Our primary mission is to cure blindness and advocate for access to therapies as they become available.
Luxturna™ (voretigene neparvovec) is the first gene therapy approved to treat vision loss caused by mutations in the RPE65 gene. Conditions caused by this type of mutation include very rare forms of Leber congenital amaurosis (LCA) and retinitis pigmentosa (RP).
Given the rarity of the genetic mutation, there are just a small number of people in Ireland who may be eligible for Luxturna™. However, this serves as proof that gene therapies can be effective for treating inherited retinal degenerations (IRDs). And it paves the way for future therapies that have the potential to treat a wider group of people.
The pharmaceutical company responsible for Luxturna™, Novartis, has applied to the HSE to have it made available and reimbursed in Ireland. Because this drug is considered to have a high cost and a significant budget impact it must undergo a full assessment, called a Health Technology Assessment (HTA). It will evaluate all evidence surrounding the drug including effectiveness and impact on the Government budget.
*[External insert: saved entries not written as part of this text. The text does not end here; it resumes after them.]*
(* ===== verification/Json.v ===== *)
(** * encoding/json, as far as the program uses it

    The texts accepted by [json.Unmarshal] (grammar, string escapes, invalid
    UTF-8, surrogate pairs), the compact texts produced by [json.Marshal], and
    the decoding of a value into a Go struct: fields found by name or, failing
    that, by folded name; [null] ignored by everything but pointers; the first
    type error reported at the end, the rest of the value still decoded.

    Strings are byte strings.  The parser runs on fuel; [Unmarshal] gives it the
    length of the text plus one, which is enough because every recursive call
    consumes a byte (the round-trip theorem runs it with that fuel). *)
From stdpp Require Import base tactics list strings pretty.
From Stdlib Require Import ZArith Lia Ascii.
From S2P Require Import Prelude Strconv Labels.

Local Open Scope string_scope.

(** A string keeps the text it was written with, between the quotes. *)
Inductive json : Type :=
| JNull
| JBool (b : bool)
| JNum (lit : string)
| JStr (s : string) (raw : string)
| JArr (vs : list json)
| JObj (fields : list (string * json)).

(** ** Characters *)

Definition is_space (c : ascii) : bool :=
  Ascii.eqb c " " || Ascii.eqb c (byte 9) || Ascii.eqb c (byte 10) || Ascii.eqb c (byte 13).

Definition hex_val (c : ascii) : option N :=
  let n := code c in
  if in_range c "0" "9" then Some (n - 48)%N
  else if in_range c "a" "f" then Some (n - 87)%N
  else if in_range c "A" "F" then Some (n - 55)%N
  else None.

Definition hex4 (a b c d : ascii) : option N :=
  match hex_val a, hex_val b, hex_val c, hex_val d with
  | Some a, Some b, Some c, Some d => Some (a * 4096 + b * 256 + c * 16 + d)%N
  | _, _, _, _ => None
  end.

(** [utf16.DecodeRune] of a pair, if it is one. *)
Definition decode_pair (r1 r2 : N) : option N :=
  if (55296 <=? r1)%N && (r1 <=? 56319)%N && (56320 <=? r2)%N && (r2 <=? 57343)%N
  then Some ((r1 - 55296) * 1024 + (r2 - 56320) + 65536)%N else None.

(** Every byte outside a well-formed sequence becomes U+FFFD. *)
Definition coerce_utf8 (s : string) : string := foldr (λ r acc, default replacement r +:+ acc) "" (runes s).

(** ** Reading *)

Fixpoint skip_space (s : string) : string :=
  match s with
  | String c s' => if is_space c then skip_space s' else s
  | "" => ""
  end.

Fixpoint first_n (n : nat) (s : string) : string :=
  match n, s with
  | S n, String c s' => String c (first_n n s')
  | _, _ => ""
  end.

(** The rest of a string literal after its opening quote: the bytes it stands
    for and what follows the closing quote. *)
Fixpoint read_string (s : string) : option (string * string) :=
  let cons_to (x : string) (r : option (string * string)) :=
    match r with Some (str, rest) => Some (x +:+ str, rest) | None => None end in
  match s with
  | "" => None
  | String c s1 =>
      if Ascii.eqb c (byte 34) then Some ("", s1)
      else if (code c <? 32)%N then None
      else if Ascii.eqb c "\"%char then
        match s1 with
        | "" => None
        | String e s2 =>
            if Ascii.eqb e (byte 34) || Ascii.eqb e "\"%char || Ascii.eqb e "/"%char
            then cons_to (String e "") (read_string s2)
            else if Ascii.eqb e "b"%char then cons_to (String (byte 8) "") (read_string s2)
            else if Ascii.eqb e "f"%char then cons_to (String (byte 12) "") (read_string s2)
            else if Ascii.eqb e "n"%char then cons_to (String (byte 10) "") (read_string s2)
            else if Ascii.eqb e "r"%char then cons_to (String (byte 13) "") (read_string s2)
            else if Ascii.eqb e "t"%char then cons_to (String (byte 9) "") (read_string s2)
            else if Ascii.eqb e "u"%char then
              match s2 with
              | String h1 (String h2 (String h3 (String h4 s3))) =>
                  match hex4 h1 h2 h3 h4 with
                  | None => None
                  | Some r =>
                      match s3 with
                      | String b (String u (String k1 (String k2 (String k3 (String k4 s4))))) =>
                          match (if Ascii.eqb b "\"%char && Ascii.eqb u "u"%char then hex4 k1 k2 k3 k4 else None) with
                          | Some r2 =>
                              match decode_pair r r2 with
                              | Some rune => cons_to (encode_rune rune) (read_string s4)
                              | None => cons_to (encode_rune r) (read_string s3)
                              end
                          | None => cons_to (encode_rune r) (read_string s3)
                          end
                      | _ => cons_to (encode_rune r) (read_string s3)
                      end
                  end
              | _ => None
              end
            else None
        end
      else cons_to (String c "") (read_string s1)
  end.

Definition is_num_char (c : ascii) : bool :=
  is_digit c || Ascii.eqb c "-" || Ascii.eqb c "+" || Ascii.eqb c "." || Ascii.eqb c "e" || Ascii.eqb c "E".

(** The optional exponent and the optional fraction of a number literal. *)
Definition valid_exp (s : string) : bool :=
  match s with
  | "" => true
  | String e s1 =>
      (Ascii.eqb e "e" || Ascii.eqb e "E") &&
      let s2 := match s1 with String c s' => if Ascii.eqb c "+" || Ascii.eqb c "-" then s' else s1 | "" => s1 end in
      let '(ds, rest) := span is_digit s2 in
      negb (String.eqb ds "") && String.eqb rest ""
  end.

Definition valid_frac (s : string) : bool :=
  match s with
  | String c s1 =>
      if Ascii.eqb c "." then
        let '(ds, rest) := span is_digit s1 in negb (String.eqb ds "") && valid_exp rest
      else valid_exp s
  | "" => true
  end.

Definition valid_number (s : string) : bool :=
  let s1 := match s with String c s' => if Ascii.eqb c "-" then s' else s | "" => s end in
  match s1 with
  | "" => false
  | String d s2 =>
      if Ascii.eqb d "0" then valid_frac s2
      else is_digit d && (let '(_, rest) := span is_digit s2 in valid_frac rest)
  end.

(** [strip p s]: what follows [p] in [s]. *)
Fixpoint strip (p s : string) : option string :=
  match p, s with
  | "", _ => Some s
  | String a p', String b s' => if Ascii.eqb a b then strip p' s' else None
  | _, "" => None
  end.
The role of patient involvement and perspectives in decision-making processes like this is vital. As part of the HTA, Fighting Blindness will submit a supporting document to highlight, directly to the decision makers, the true lived experiences of these conditions.
To inform our submission, we’ve launched a survey to gather information about the impact of living with these conditions and the impact a new medicine might have on quality of life.
The survey is open to people living with retinitis pigmentosa (RP), Leber congenital amaurosis (LCA), including their families and carers. It contains nineteen questions divided into three sections and will take between fifteen and twenty minutes to complete.
The closing date for completion is Monday, June 29, 2020.